=== Problem description ===
With no line omitted, restate the records below exactly as they appear.

(Stored items)
◆ ◆ ◆ ◆

(** A pure computation that may throw. *)
Definition lift {A} (c : Completion A) : M A := fun w => (c, w).

(** Entry into a counted function. *)
Definition enter (c : Call) : M unit := fun w => (Normal tt, record c w).

(** An external call: it is recorded, then the next outcome decides whether
    it is rejected or performed. *)
Definition external {A} (c : Call) (perform : M A) : M A := fun w =>
  let w1 := record c w in
  match outcomes w1 with
  | Some e :: rest => (Throw e, setOutcomes rest w1)
  | None :: rest => perform (setOutcomes rest w1)
  | [] => perform w1
  end.

Definition NotFound : JsError := mkError "NotFound" None None "Not Found".
Definition NoSuchKey : JsError :=
  mkError "NoSuchKey" None None "The specified key does not exist.".

(** The S3 client. *)
Definition headObject (bucket key : string) : M S3.Object :=
  external (CallHeadObject bucket key) (fun w =>
    match objects w !! (bucket, key) with
    | Some o => (Normal o, w)
    | None => (Throw NotFound, w)
    end).

Definition getObject (bucket key : string) : M S3.Object :=
  external (CallGetObject bucket key) (fun w =>
    match objects w !! (bucket, key) with
    | Some o => (Normal o, w)
    | None => (Throw NoSuchKey, w)
    end).

Definition upload (bucket key : string) (o : S3.Object) : M unit :=
  external (CallUpload bucket key) (fun w =>
    (Normal tt, setObjects (insert (bucket, key) o) w)).

Definition putObject (bucket key : string) (o : S3.Object) : M unit :=
  external (CallPutObject bucket key) (fun w =>
    (Normal tt, setObjects (insert (bucket, key) o) w)).

Definition writeGetObjectResponse (params : WriteParams) : M unit :=
  external (CallWriteGetObjectResponse params) (ret tt).

(** The document client of the batch controller. *)
Definition batchPut (table id : string) (doc : BatchDocument) : M unit :=
  external (CallDbPut table) (fun w =>
    (Normal tt, setBatchItems (insert (table, id) doc) w)).

Definition getNow : M Z := fun w => (Normal (now w), w).

Definition getTimerFiresFirst : M bool := fun w => (Normal (timerFiresFirst w), w).

Section Operations.
Context `{Runtime}.
(** [process.env] *)
Variable env : Env.

(** [process.env[k] || d] *)
Definition envOr (k d : string) : string := Str.orElse (default "" (env !! k)) d.

(** [process.env[k] === v] *)
Definition envIs (k v : string) : bool :=
  match env !! k with
  | Some s => String.eqb s v
  | None => false
  end.

(** lib/env-config.ts *)
Definition getOutputBucket : string := envOr "OUTPUT_BUCKET_NAME" "".
Definition getMetadataTable : string := envOr "METADATA_TABLE_NAME" "".
Definition isCacheEnabled : bool := envIs "ENABLE_CACHE" "Yes".

(** *** DbOperations *)

Definition storeImageMetadata (imageId : string) (metadata : Db.ImageMetadata) : M unit :=
  let tableName := getMetadataTable in
  createdAt ← getNow;
  let item :=
    Db.spread (Db.mkImageMetadata (Some imageId) None None None None None None None
                 (Some (toISOString createdAt)) None None None None None None)
              metadata in
  external (CallDbPut tableName) (fun w =>
    (Normal tt,
     setMetadataItems (insert (tableName, default "" (Db.imageId item)) item) w)).

Definition getImageMetadata (imageId : string) : M (option Db.ImageMetadata) :=
  let tableName := getMetadataTable in
  external (CallDbGet tableName imageId) (fun w =>
    (Normal (metadataItems w !! (tableName, imageId)), w)).

(** The SET expression assigns every attribute of [metadata] except the
    primary key, and [updatedAt]. *)
Definition updateImageMetadata (imageId : string) (metadata : Db.ImageMetadata) : M unit :=
  let tableName := getMetadataTable in
  updatedAt ← getNow;
  let assigned :=
    Db.mkImageMetadata None (Db.bucketName metadata) (Db.key metadata)
      (Db.format metadata) (Db.width metadata) (Db.height metadata)
      (Db.size metadata) (Db.contentType metadata) (Db.createdAt metadata)
      (Some (toISOString updatedAt)) (Db.processingStatus metadata)
      (Db.processingError metadata) (Db.requestedEdits metadata)
      (Db.accessCount metadata) (Db.lastAccessed metadata) in
  external (CallDbUpdate tableName imageId) (fun w =>
    let existing :=
      default (Db.mkImageMetadata (Some imageId) None None None None None None None
                 None None None None None None None)
              (metadataItems w !! (tableName, imageId)) in
    (Normal tt,
     setMetadataItems (insert (tableName, imageId) (Db.spread existing assigned)) w)).

(** *** S3Operations *)

Definition storeProcessedImage (key contentType : string) (buffer : Buffer)
    (metadata : option Db.ImageMetadata) : M unit :=
  _ ← enter (EnterStoreProcessedImage key);
  startTime ← getNow;
  let params :=
    S3.mkObject buffer (Some contentType) (Some "max-age=31536000") None None
      ([("processed", "true");
        ("processing-time", Str.ofZ startTime);
        ("file-size", Str.ofZ (Z.of_nat (length buffer)))]
       ++ match metadata with
          | Some m => [("source-metadata", JSON_stringify (Db.toJs m))]
          | None => []
          end) in
  tryCatch
    (_ ← upload getOutputBucket key params;
     let imageMetadata :=
       Db.spread
         (Db.mkImageMetadata (Some key) (Some getOutputBucket) (Some key)
            (Str.split "/" contentType !! 1%nat) None None
            (Some (Z.of_nat (length buffer))) (Some contentType) None None
            (Some "processed") None None None None)
         (default Db.empty metadata) in
     storeImageMetadata key imageMetadata)
    (fun error =>
       _ ← match metadata with
           | Some m =>
               tryCatch
                 (storeImageMetadata key
                    (Db.spread
                       (Db.mkImageMetadata (Some key) (Some getOutputBucket) (Some key)
                          None None None None None None None
                          (Some "failed") (Some (message error)) None None None)
                       m))
                 (fun dbError => ret tt)
           | None => ret tt
           end;
       throw error).

Definition doesProcessedImageExist (key : string) : M bool :=
  tryCatch
    (_ ← headObject getOutputBucket key; ret true)
    (fun error =>
       if String.eqb (name error) "NotFound" then ret false else throw error).

(** [(existingMetadata.accessCount || 0) + 1] *)
Definition nextAccessCount (existing : Db.ImageMetadata) : Z :=
  match Db.accessCount existing with
  | Some n => (if (n =? 0)%Z then 0 else n) + 1
  | None => 0 + 1
  end.

Definition updateAccessStats (key : string) : M unit :=
  tryCatch
    (existingMetadata ← getImageMetadata key;
     match existingMetadata with
     | Some existing =>
         lastAccessed ← getNow;
         updateImageMetadata key
           (Db.mkImageMetadata None None None None None None None None None None
              None None None (Some (nextAccessCount existing))
              (Some (toISOString lastAccessed)))
     | None => ret tt
     end)
    (fun error => ret tt).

◆ ◆ ◆ ◆

=== Exercise result ===
(** A pure computation that may throw. *)
Definition lift {A} (c : Completion A) : M A := fun w => (c, w).

(** Entry into a counted function. *)
Definition enter (c : Call) : M unit := fun w => (Normal tt, record c w).

(** An external call: it is recorded, then the next outcome decides whether
    it is rejected or performed. *)
Definition external {A} (c : Call) (perform : M A) : M A := fun w =>
  let w1 := record c w in
  match outcomes w1 with
  | Some e :: rest => (Throw e, setOutcomes rest w1)
  | None :: rest => perform (setOutcomes rest w1)
  | [] => perform w1
  end.

Definition NotFound : JsError := mkError "NotFound" None None "Not Found".
Definition NoSuchKey : JsError :=
  mkError "NoSuchKey" None None "The specified key does not exist.".

(** The S3 client. *)
Definition headObject (bucket key : string) : M S3.Object :=
  external (CallHeadObject bucket key) (fun w =>
    match objects w !! (bucket, key) with
    | Some o => (Normal o, w)
    | None => (Throw NotFound, w)
    end).

Definition getObject (bucket key : string) : M S3.Object :=
  external (CallGetObject bucket key) (fun w =>
    match objects w !! (bucket, key) with
    | Some o => (Normal o, w)
    | None => (Throw NoSuchKey, w)
    end).

Definition upload (bucket key : string) (o : S3.Object) : M unit :=
  external (CallUpload bucket key) (fun w =>
    (Normal tt, setObjects (insert (bucket, key) o) w)).

Definition putObject (bucket key : string) (o : S3.Object) : M unit :=
  external (CallPutObject bucket key) (fun w =>
    (Normal tt, setObjects (insert (bucket, key) o) w)).

Definition writeGetObjectResponse (params : WriteParams) : M unit :=
  external (CallWriteGetObjectResponse params) (ret tt).

(** The document client of the batch controller. *)
Definition batchPut (table id : string) (doc : BatchDocument) : M unit :=
  external (CallDbPut table) (fun w =>
    (Normal tt, setBatchItems (insert (table, id) doc) w)).

Definition getNow : M Z := fun w => (Normal (now w), w).

Definition getTimerFiresFirst : M bool := fun w => (Normal (timerFiresFirst w), w).

Section Operations.
Context `{Runtime}.
(** [process.env] *)
Variable env : Env.

(** [process.env[k] || d] *)
Definition envOr (k d : string) : string := Str.orElse (default "" (env !! k)) d.

(** [process.env[k] === v] *)
Definition envIs (k v : string) : bool :=
  match env !! k with
  | Some s => String.eqb s v
  | None => false
  end.

(** lib/env-config.ts *)
Definition getOutputBucket : string := envOr "OUTPUT_BUCKET_NAME" "".
Definition getMetadataTable : string := envOr "METADATA_TABLE_NAME" "".
Definition isCacheEnabled : bool := envIs "ENABLE_CACHE" "Yes".

(** *** DbOperations *)

Definition storeImageMetadata (imageId : string) (metadata : Db.ImageMetadata) : M unit :=
  let tableName := getMetadataTable in
  createdAt ← getNow;
  let item :=
    Db.spread (Db.mkImageMetadata (Some imageId) None None None None None None None
                 (Some (toISOString createdAt)) None None None None None None)
              metadata in
  external (CallDbPut tableName) (fun w =>
    (Normal tt,
     setMetadataItems (insert (tableName, default "" (Db.imageId item)) item) w)).

Definition getImageMetadata (imageId : string) : M (option Db.ImageMetadata) :=
  let tableName := getMetadataTable in
  external (CallDbGet tableName imageId) (fun w =>
    (Normal (metadataItems w !! (tableName, imageId)), w)).

(** The SET expression assigns every attribute of [metadata] except the
    primary key, and [updatedAt]. *)
Definition updateImageMetadata (imageId : string) (metadata : Db.ImageMetadata) : M unit :=
  let tableName := getMetadataTable in
  updatedAt ← getNow;
  let assigned :=
    Db.mkImageMetadata None (Db.bucketName metadata) (Db.key metadata)
      (Db.format metadata) (Db.width metadata) (Db.height metadata)
      (Db.size metadata) (Db.contentType metadata) (Db.createdAt metadata)
      (Some (toISOString updatedAt)) (Db.processingStatus metadata)
      (Db.processingError metadata) (Db.requestedEdits metadata)
      (Db.accessCount metadata) (Db.lastAccessed metadata) in
  external (CallDbUpdate tableName imageId) (fun w =>
    let existing :=
      default (Db.mkImageMetadata (Some imageId) None None None None None None None
                 None None None None None None None)
              (metadataItems w !! (tableName, imageId)) in
    (Normal tt,
     setMetadataItems (insert (tableName, imageId) (Db.spread existing assigned)) w)).

(** *** S3Operations *)

Definition storeProcessedImage (key contentType : string) (buffer : Buffer)
    (metadata : option Db.ImageMetadata) : M unit :=
  _ ← enter (EnterStoreProcessedImage key);
  startTime ← getNow;
  let params :=
    S3.mkObject buffer (Some contentType) (Some "max-age=31536000") None None
      ([("processed", "true");
        ("processing-time", Str.ofZ startTime);
        ("file-size", Str.ofZ (Z.of_nat (length buffer)))]
       ++ match metadata with
          | Some m => [("source-metadata", JSON_stringify (Db.toJs m))]
          | None => []
          end) in
  tryCatch
    (_ ← upload getOutputBucket key params;
     let imageMetadata :=
       Db.spread
         (Db.mkImageMetadata (Some key) (Some getOutputBucket) (Some key)
            (Str.split "/" contentType !! 1%nat) None None
            (Some (Z.of_nat (length buffer))) (Some contentType) None None
            (Some "processed") None None None None)
         (default Db.empty metadata) in
     storeImageMetadata key imageMetadata)
    (fun error =>
       _ ← match metadata with
           | Some m =>
               tryCatch
                 (storeImageMetadata key
                    (Db.spread
                       (Db.mkImageMetadata (Some key) (Some getOutputBucket) (Some key)
                          None None None None None None None
                          (Some "failed") (Some (message error)) None None None)
                       m))
                 (fun dbError => ret tt)
           | None => ret tt
           end;
       throw error).

Definition doesProcessedImageExist (key : string) : M bool :=
  tryCatch
    (_ ← headObject getOutputBucket key; ret true)
    (fun error =>
       if String.eqb (name error) "NotFound" then ret false else throw error).

(** [(existingMetadata.accessCount || 0) + 1] *)
Definition nextAccessCount (existing : Db.ImageMetadata) : Z :=
  match Db.accessCount existing with
  | Some n => (if (n =? 0)%Z then 0 else n) + 1
  | None => 0 + 1
  end.

Definition updateAccessStats (key : string) : M unit :=
  tryCatch
    (existingMetadata ← getImageMetadata key;
     match existingMetadata with
     | Some existing =>
         lastAccessed ← getNow;
         updateImageMetadata key
           (Db.mkImageMetadata None None None None None None None None None None
              None None None (Some (nextAccessCount existing))
              (Some (toISOString lastAccessed)))
     | None => ret tt
     end)
    (fun error => ret tt).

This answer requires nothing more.